Water filtration membranes can be made twice as efficient using graphene. Image: Evove.

It has been known for years that graphene - the strongest material ever discovered - has a key role to play in supplying cheaper, cleaner water.

The challenge has been turning tiny laboratory trials of different technological approaches into large-scale industrial applications. Now a UK technology company, Evove, has successfully developed applications for graphene beyond the lab to to make water filtration membranes twice as efficient.

Water filtration membranes are used in all kinds of facilities, including water and wastewater treatment, desalination plants, food processing, oil & gas and mining. One of the big challenges for the engineers operating the plants is that the membranes easily get clogged - or fouled - and have to be cleaned with chemicals or replaced.

By developing a graphene-based coating that can be applied to any filtration membrane, Evove’s scientists say they can ensure the membrane filtration pores are more precise and regular, enabling the membranes to better separate and filter particulates.

“Not only does the membrane perform more effectively and foul much less often, it also uses a lot less energy to process liquids.”

Tom Pugh, Evove

Tom Pugh, vice-president of product development at Evove, explained, “We have applied our graphene-oxide coatings to all membranes regardless of material, shape or size. As the performance of the membranes improves, the advantages soon stack up.

“Not only does the membrane perform more effectively and foul much less often, it also uses a lot less energy to process liquids.”

Reduction of energy use is a touchstone for the water and wastewater sector, which has ambitious goals on net zero carbon emissions. Some 31.5 billion tonnes of carbon are emitted globally each year, and the water sector is responsible for 1 billion tonnes of it – around one-thirtieth.

Better water filtration can contribute to reducing that energy and carbon load – and lowering cost in the process. This is especially important in the water sector in England and Wales, where the plan is to reach net zero carbon emissions by 2030, 20 years ahead of the national target for all sectors.

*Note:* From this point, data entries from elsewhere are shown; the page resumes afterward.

(** a byte fully covered by the mask is copied *)
Lemma step_masked out :
  8 ≤ p →
  addAddress_loop base (Net.mask_bytes n (p - 8)) b (bitstr (Z.to_nat b) v) = Ret (Ok out) →
  addAddress_loop (x :: base) (Net.mask_bytes (S n) p) b (bitstr (Z.to_nat b) v)
  = Ret (Ok (x :: out)).
Proof.
  intros H8 E. rewrite mask_bytes_ge8 by lia. cbn [addAddress_loop].
  change (Z.land 255 255 =? 255) with true. cbn [orb]. by rewrite E.
Qed.

(** a byte that takes the top bits; the rest goes to the next bytes *)
Lemma step_split out :
  p < 8 → 8 - p < b → x mod 2 ^ (8 - p) = 0 →
  addAddress_loop base (Net.mask_bytes n 0) (b - (8 - p))
    (bitstr (Z.to_nat (b - (8 - p))) (v mod 2 ^ (b - (8 - p)))) = Ret (Ok out) →
  addAddress_loop (x :: base) (Net.mask_bytes (S n) p) b (bitstr (Z.to_nat b) v)
  = Ret (Ok (x + v / 2 ^ (b - (8 - p)) :: out)) ∧
  0 ≤ x + v / 2 ^ (b - (8 - p)) < 256.
Proof.
  intros H8 Hkb Hx0 E. rewrite mask_bytes_lt8 by lia. cbn [addAddress_loop].
  destruct (mask_byte_facts p ltac:(lia)) as (Hi & _ & Hl8). rewrite Hl8, Hi, slen_bitstr.
  rewrite (proj2 (Z.eqb_neq p 8)), (proj2 (Z.eqb_neq (Z.of_nat (Z.to_nat b)) 0)) by lia.
  unfold BYTE_SIZE. remember (8 - p) as k eqn:Hk. cbn [orb].
  destruct (Z.ltb_spec k b); [|lia].
  destruct (Z.ltb_spec (Z.of_nat (Z.to_nat b)) k); [lia|]. cbn [andb].
  rewrite str_take_bitstr, str_drop_bitstr by lia.
  replace (Z.to_nat b - Z.to_nat k)%nat with (Z.to_nat (b - k)) by lia.
  rewrite (bitstr_ext (Z.to_nat (b - k)) v (v mod 2 ^ (b - k))).
  2: { intros i Hi'. rewrite Z.mod_pow2_bits_low; [done|lia]. }
  rewrite E, Z.shiftr_div_pow2, Z2Nat.id by lia.
  pose proof (pow2_pos (b - k) ltac:(lia)).
  assert (0 ≤ v / 2 ^ (b - k) < 2 ^ k) as Htop.
  { split; [apply Z.div_pos; lia|]. apply Z.div_lt_upper_bound; [lia|].
    rewrite <- pow2_split by lia. replace (b - k + k) with b by lia. lia. }
  rewrite place_bits; [|lia..|rewrite Z2Nat.id; lia].
  replace (8 - p - Z.of_nat (Z.to_nat k)) with 0 by lia. rewrite Z.mul_1_r.
  cbn [mbind go_bind].
  destruct (byte_add_room x k (v / 2 ^ (b - k))) as [-> ?]; [lia..|]. done.
Qed.

(** the byte that takes the last bits *)
Lemma step_last :
  p < 8 → b ≤ 8 - p → x mod 2 ^ (8 - p) < 2 ^ (8 - p - b) →
  addAddress_loop (x :: base) (Net.mask_bytes (S n) p) b (bitstr (Z.to_nat b) v)
  = Ret (Ok (x + v * 2 ^ (8 - p - b) :: base)) ∧
  0 ≤ x + v * 2 ^ (8 - p - b) < 256.
Proof.
  intros H8 Hkb Hx0. rewrite mask_bytes_lt8 by lia. cbn [addAddress_loop].
  destruct (mask_byte_facts p ltac:(lia)) as (Hi & _ & Hl8). rewrite Hl8, Hi, slen_bitstr.
  rewrite (proj2 (Z.eqb_neq p 8)), (proj2 (Z.eqb_neq (Z.of_nat (Z.to_nat b)) 0)) by lia.
  unfold BYTE_SIZE. cbn [orb]. destruct (Z.ltb_spec (8 - p) b); [lia|]. cbn [andb].
  rewrite place_bits; [|lia..|rewrite Z2Nat.id; lia].
  rewrite addAddress_loop_empty by (by rewrite mask_bytes_length). rewrite Z2Nat.id by lia.
  cbn [mbind go_bind]. pose proof (pow2_pos (8 - p - b) ltac:(lia)).
  assert (2 ^ (8 - p) = 2 ^ b * 2 ^ (8 - p - b)).
  { rewrite <- pow2_split by lia. f_equal. lia. }
  destruct (byte_add_room x (8 - p) (v * 2 ^ (8 - p - b))) as [-> ?]; [lia|lia|nia|nia|]. done.
Qed.
End addAddress_steps.

(** the room left by the base address for the index bits, byte by byte; [N] is
    the number of bits after the current byte and [r] the value of those bytes *)
Section room.
Context (N p b x r : Z).
Context (HN : 0 ≤ N) (Hr : 0 ≤ r < 2 ^ N) (Hb : 1 ≤ b) (Hpb : p + b ≤ N + 8).
Context (Hroom : (x * 2 ^ N + r) mod 2 ^ (N + 8 - p) < 2 ^ (N + 8 - p - b)).

Lemma room_masked : 8 ≤ p → r mod 2 ^ (N - (p - 8)) < 2 ^ (N - (p - 8) - b).
Proof.
  intros H8. revert Hroom. replace (N + 8 - p) with (N - (p - 8)) by lia.
  replace (2 ^ N) with (2 ^ (p - 8) * 2 ^ (N - (p - 8)))
    by (rewrite <- pow2_split by lia; f_equal; lia).
  pose proof (pow2_pos (N - (p - 8)) ltac:(lia)).
  by rewrite Z.mul_assoc, Z.add_comm, Z.mod_add by lia.
Qed.
Lemma find_allocation_spec pod ns l n :
  match find_allocation pod ns l n with
  | Some (i, a) => ∃ l1 l2, l = l1 ++ a :: l2 ∧ i = (n + length l1)%nat ∧
                     a_Pod a = pod ∧ a_Namespace a = ns ∧
                     Forall (λ b, ~ (a_Pod b = pod ∧ a_Namespace b = ns)) l1
  | None => Forall (λ b, ~ (a_Pod b = pod ∧ a_Namespace b = ns)) l
  end.
Proof.
  revert n. induction l as [|b l IH]; intros n; simpl; [constructor|].
  destruct (bool_decide _ && bool_decide _) eqn:E.
  - apply andb_true_iff in E as [?%bool_decide_eq_true ?%bool_decide_eq_true].
    exists [], l. simpl. split_and!; [done|lia|done..].
  - assert (~ (a_Pod b = pod ∧ a_Namespace b = ns)) as Hb.
    { intros [??]. rewrite !bool_decide_eq_true_2 in E; done. }
    specialize (IH (S n)). destruct (find_allocation pod ns l (S n)) as [[i a]|].
    + destruct IH as (l1 & l2 & -> & -> & ? & ? & ?). exists (b :: l1), l2. simpl.
      split_and!; [done|lia|done|done|by constructor].
    + by constructor.
Qed.

Lemma remove_at_middle {A} (l1 l2 : list A) a : remove_at (l1 ++ a :: l2) (length l1) = l1 ++ l2.
Proof.
  unfold remove_at. rewrite take_app_length.
  rewrite (drop_app_ge l1) by lia. by replace (S (length l1) - length l1)%nat with 1%nat by lia.
Qed.

(** ** The allocations chosen for a request *)

(** a new allocation of a pool: the pod's, at the index and address chosen *)
Definition chosen (pod ns : string) (offset : Z) (spec : IPPoolSpec) (new : allocation) : Prop :=
  a_Pod (n_Allocation new) = pod ∧ a_Namespace (n_Allocation new) = ns ∧
  nextAllocation spec offset =
    Ret (Some (a_Index (n_Allocation new), a_Address (n_Allocation new))).

Lemma allocateIP_chosen fs pod ns offset pools : ∀ ifaces acc m,
  allocateIP fs pod ns ifaces offset pools acc = Ret m →
  ∀ name new, m !! name = Some new →
    acc !! name = Some new ∨ ∃ spec, ((name, spec) ∈ pools) ∧ chosen pod ns offset spec new.
Proof.
  induction pools as [|[name0 spec0] pools IH]; intros ifaces acc m H name new Hm; simpl in H.
  { injection H as <-. by left. }
  destruct ifaces as [|i ifaces]; [injection H as <-; by left|].
  destruct (match_interface _ _ _ _) as [[di oi]|].
  - go_inv H. rename a into next.
    destruct (IH _ _ _ H _ _ Hm) as [Hacc|(spec & Hin & Hc)].
    + destruct next as [[idx addr]|]; [|by left].
      apply lookup_insert_Some in Hacc as [[<- <-]|[_ ?]]; [|by left].
      right. exists spec0. split; [by left|]. done.
    + right. exists spec. split; [by right|done].
  - destruct (IH _ _ _ H _ _ Hm) as [Hacc|(spec & Hin & Hc)]; [by left|].
    right. exists spec. split; [by right|done].
Qed.

(** with room beyond the greatest used index, the index chosen is the one after
    it, moved on by the retry offset *)
Lemma chosen_room spec ip p pod ns offset new :
  pool_net spec ip p → indexes_ok spec p → 1 ≤ offset →
  default 0 (last (sort_ints (used spec (2 ^ (32 - p) - 2)))) + offset < 2 ^ (32 - p) - 2 →
  chosen pod ns offset spec new →
  1 ≤ a_Index (n_Allocation new) ≤ 2 ^ (32 - p) - 2 ∧
  (∀ y, y ∈ used spec (2 ^ (32 - p) - 2) → y < a_Index (n_Allocation new)) ∧
  a_Address (n_Allocation new) = getAddressByIndex (p_PodCIDR spec) (a_Index (n_Allocation new)) ∧
  insertAllocation (p_Allocations spec) (n_Allocation new)
  = p_Allocations spec ++ [n_Allocation new].
Proof.
  intros Hnet [_ Hr] Hoff Hroom (_ & _ & Hnext).
  rewrite (nextAllocation_eq _ _ _ _ Hnet) in Hnext. cbv zeta in Hnext.
  rewrite (proj2 (Z.ltb_lt _ _) Hroom) in Hnext. injection Hnext as Hi Haddr.
  assert (Forall (λ i, 1 ≤ i) (used spec (2 ^ (32 - p) - 2))) as H1
    by (eapply Forall_impl; [exact Hr|simpl; lia]).
  pose proof (default_last_nonneg _ H1).
  assert (∀ y, y ∈ used spec (2 ^ (32 - p) - 2) → y < a_Index (n_Allocation new)) as Hmax.
  { intros y Hy%default_last_bound. lia. }
  split_and!; [lia|lia|exact Hmax|congruence|].
  apply insertAllocation_append, Forall_forall. intros a Ha.
  apply Z.lt_le_incl, Hmax, elem_of_used. left. eauto.
Qed.

Section server_spec.
Context {W : Type} {api : IPPoolAPI W} {ord : MapRange}
  (pool_at : W → string → option IPPoolSpec) {laws : IPPoolLaws W pool_at}.

Lemma patch_cases w name l w' b name' spec :
  PatchIPPool w name l = (w', b) → pool_at w name' = Some spec →
  pool_at w' name' = Some spec ∨
  (name' = name ∧ b = true ∧ pool_at w' name' = Some (set_Allocations spec l)).
Proof.
  intros H Hp. destruct (decide (name = name')) as [<-|Hne].
  - destruct b; [right; split_and!; [done..|by eapply patch_ok]|].
    left. by rewrite (patch_fail _ _ _ _ H).
  - left. by rewrite (patch_other _ _ _ _ _ _ H Hne).
Qed.

Definition pool_of (m : gmap string IPPoolSpec) (name : string) : IPPoolSpec :=
  default (mkIPPoolSpec "" "" "" "" "" [] []) (m !! name).

(** one round of the loop: a patch, then the rest or a panic *)
Lemma applyNewAllocations_step w m n0 new0 news w' r :
  applyNewAllocations w m ((n0, new0) :: news) = (w', r) →
  ∃ w1 b, PatchIPPool w n0 (insertAllocation (p_Allocations (pool_of m n0))
                              (n_Allocation new0)) = (w1, b) ∧
    ((w' = w1 ∧ r = Panic) ∨
     ∃ r', applyNewAllocations w1 m news = (w', r') ∧
       (r = r' ∨ ∃ blk, b = true ∧
          r = (λ l, mkIPResponse (n_interfaceName new0) (a_Address (n_Allocation new0)) blk :: l)
              <$> r')).
Proof.
  simpl. fold (pool_of m n0). destruct (PatchIPPool w n0 _) as [w1 b]. intros H.
  exists w1, b. split; [done|]. destruct b; [|right; eauto].
  destruct (Compute.after_slash _) as [blk|]; [|injection H as <- <-; by left].
  destruct (applyNewAllocations w1 m news) as [w2 r2]. injection H as <- <-.
  right. exists r2. split; [done|]. right. by exists blk.
Qed.

Lemma applyNewAllocations_frame m news : ∀ w w' r name,
  applyNewAllocations w m news = (w', r) → name ∉ news.*1 → pool_at w' name = pool_at w name.
Proof.
  induction news as [|[n0 new0] news IH]; intros w w' r name H Hn.
  { injection H as <- <-. done. }
  apply not_elem_of_cons in Hn as [Hne Hn].
  apply applyNewAllocations_step in H as (w1 & b & Hpatch & Hrest).
  rewrite <- (patch_other _ _ _ name _ _ Hpatch) by done.
  destruct Hrest as [[-> _]|(r' & H & _)]; [done|]. by eapply IH.
Qed.

(** every pool keeps its allocations or records its new allocation *)
Lemma applyNewAllocations_pools m news : ∀ w w' r name spec,
  applyNewAllocations w m news = (w', r) → NoDup news.*1 →
  pool_at w name = Some spec → m !! name = Some spec →
  pool_at w' name = Some spec ∨
  ∃ new, ((name, new) ∈ news) ∧
    pool_at w' name = Some (set_Allocations spec
                             (insertAllocation (p_Allocations spec) (n_Allocation new))).
Proof.
  induction news as [|[n0 new0] news IH]; intros w w' r name spec H Hnd Hp Hm.
  { injection H as <- <-. by left. }
  apply NoDup_cons in Hnd as [Hn0 Hnd].
  apply applyNewAllocations_step in H as (w1 & b & Hpatch & Hrest).
  destruct (decide (n0 = name)) as [->|Hne].
  - assert (pool_at w' name = pool_at w1 name) as ->.
    { destruct Hrest as [[-> _]|(r' & H & _)]; [done|].
      by eapply applyNewAllocations_frame. }
    unfold pool_of in Hpatch. rewrite Hm in Hpatch.
    destruct (patch_cases _ _ _ _ _ name spec Hpatch Hp) as [?|(_ & _ & ?)]; [by left|].
    right. exists new0. split; [by left|done].
  - assert (pool_at w1 name = Some spec) as Hp1
      by (by rewrite (patch_other _ _ _ _ _ _ Hpatch Hne)).
    destruct Hrest as [[-> _]|(r' & H & _)]; [by left|].
    destruct (IH _ _ _ _ _ H Hnd Hp1 Hm) as [?|(new & ? & ?)]; [by left|].
    right. exists new. split; [by right|done].
Qed.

What is less well known is that using graphene oxide coated membranes can help in the recovery and reuse of valuable resources like phosphorus and lithium from wastewater, while mitigating the risk of them polluting the water environment.

Pugh said, “Phosphorus is mined in only a few countries of the world and supplies are being depleted, but it is essential for use as a fertiliser to grow food. By taking phosphorus back out of sewage and wastewater, and refining it, it can be put back on the land in a circular loop.

“Lithium can also be extracted from mineral-rich waters like geo-thermal water, and is becoming ever more valuable due to the popularity of battery-driven electric vehicles. Currently, most of the lithium we used is mined, sent across the world for processing, and then sent around the world again within batteries.

"It’s a crazy and costly supply chain that localised harvesting from water can disrupt.”